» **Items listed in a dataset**
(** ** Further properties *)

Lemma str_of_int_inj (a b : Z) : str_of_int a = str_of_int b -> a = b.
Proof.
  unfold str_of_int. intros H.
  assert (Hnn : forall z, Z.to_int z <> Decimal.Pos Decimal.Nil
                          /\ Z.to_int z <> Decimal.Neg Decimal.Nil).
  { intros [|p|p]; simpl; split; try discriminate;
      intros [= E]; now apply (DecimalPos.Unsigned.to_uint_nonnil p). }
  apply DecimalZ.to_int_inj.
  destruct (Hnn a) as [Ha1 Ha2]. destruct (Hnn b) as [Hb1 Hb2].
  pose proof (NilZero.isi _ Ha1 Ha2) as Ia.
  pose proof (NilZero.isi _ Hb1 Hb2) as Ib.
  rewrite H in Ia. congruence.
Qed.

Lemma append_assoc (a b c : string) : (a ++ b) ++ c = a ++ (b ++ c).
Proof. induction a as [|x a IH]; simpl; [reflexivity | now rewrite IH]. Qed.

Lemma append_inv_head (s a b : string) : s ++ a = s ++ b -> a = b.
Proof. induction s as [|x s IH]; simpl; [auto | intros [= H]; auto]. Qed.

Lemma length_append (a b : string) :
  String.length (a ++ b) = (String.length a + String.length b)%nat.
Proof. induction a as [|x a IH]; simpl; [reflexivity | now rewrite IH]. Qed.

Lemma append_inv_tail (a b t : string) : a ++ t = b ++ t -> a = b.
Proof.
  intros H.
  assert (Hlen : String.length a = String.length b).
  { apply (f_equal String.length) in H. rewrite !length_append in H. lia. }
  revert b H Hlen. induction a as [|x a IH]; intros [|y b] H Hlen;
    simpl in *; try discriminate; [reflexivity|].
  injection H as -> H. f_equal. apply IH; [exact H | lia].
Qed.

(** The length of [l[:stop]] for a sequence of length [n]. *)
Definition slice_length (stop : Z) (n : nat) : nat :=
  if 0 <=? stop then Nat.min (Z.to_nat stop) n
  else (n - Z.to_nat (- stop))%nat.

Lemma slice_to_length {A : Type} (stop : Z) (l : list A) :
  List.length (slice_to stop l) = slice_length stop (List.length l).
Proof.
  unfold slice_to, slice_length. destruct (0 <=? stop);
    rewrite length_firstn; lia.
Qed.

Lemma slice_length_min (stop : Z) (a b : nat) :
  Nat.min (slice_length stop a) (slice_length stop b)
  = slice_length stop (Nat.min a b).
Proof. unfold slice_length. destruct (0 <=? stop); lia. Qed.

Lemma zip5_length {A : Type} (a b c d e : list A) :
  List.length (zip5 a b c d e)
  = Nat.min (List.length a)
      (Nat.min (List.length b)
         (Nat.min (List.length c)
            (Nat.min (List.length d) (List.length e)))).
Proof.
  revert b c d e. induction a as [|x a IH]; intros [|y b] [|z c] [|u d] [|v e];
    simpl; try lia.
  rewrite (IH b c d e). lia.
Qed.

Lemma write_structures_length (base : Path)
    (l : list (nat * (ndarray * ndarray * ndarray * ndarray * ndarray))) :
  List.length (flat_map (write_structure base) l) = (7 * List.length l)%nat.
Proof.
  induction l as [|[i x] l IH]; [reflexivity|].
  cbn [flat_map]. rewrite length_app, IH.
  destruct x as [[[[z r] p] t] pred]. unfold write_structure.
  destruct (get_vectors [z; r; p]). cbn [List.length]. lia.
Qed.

» **ASSIGNMENT**
Write out word for word only the lines from the start of the entries down to the line with "<> Decimal.Neg Decimal.Nil).", please, including both ends.

» **SOLUTION FOR THIS PROBLEM**
(** ** Further properties *)

Lemma str_of_int_inj (a b : Z) : str_of_int a = str_of_int b -> a = b.
Proof.
  unfold str_of_int. intros H.
  assert (Hnn : forall z, Z.to_int z <> Decimal.Pos Decimal.Nil
                          /\ Z.to_int z <> Decimal.Neg Decimal.Nil).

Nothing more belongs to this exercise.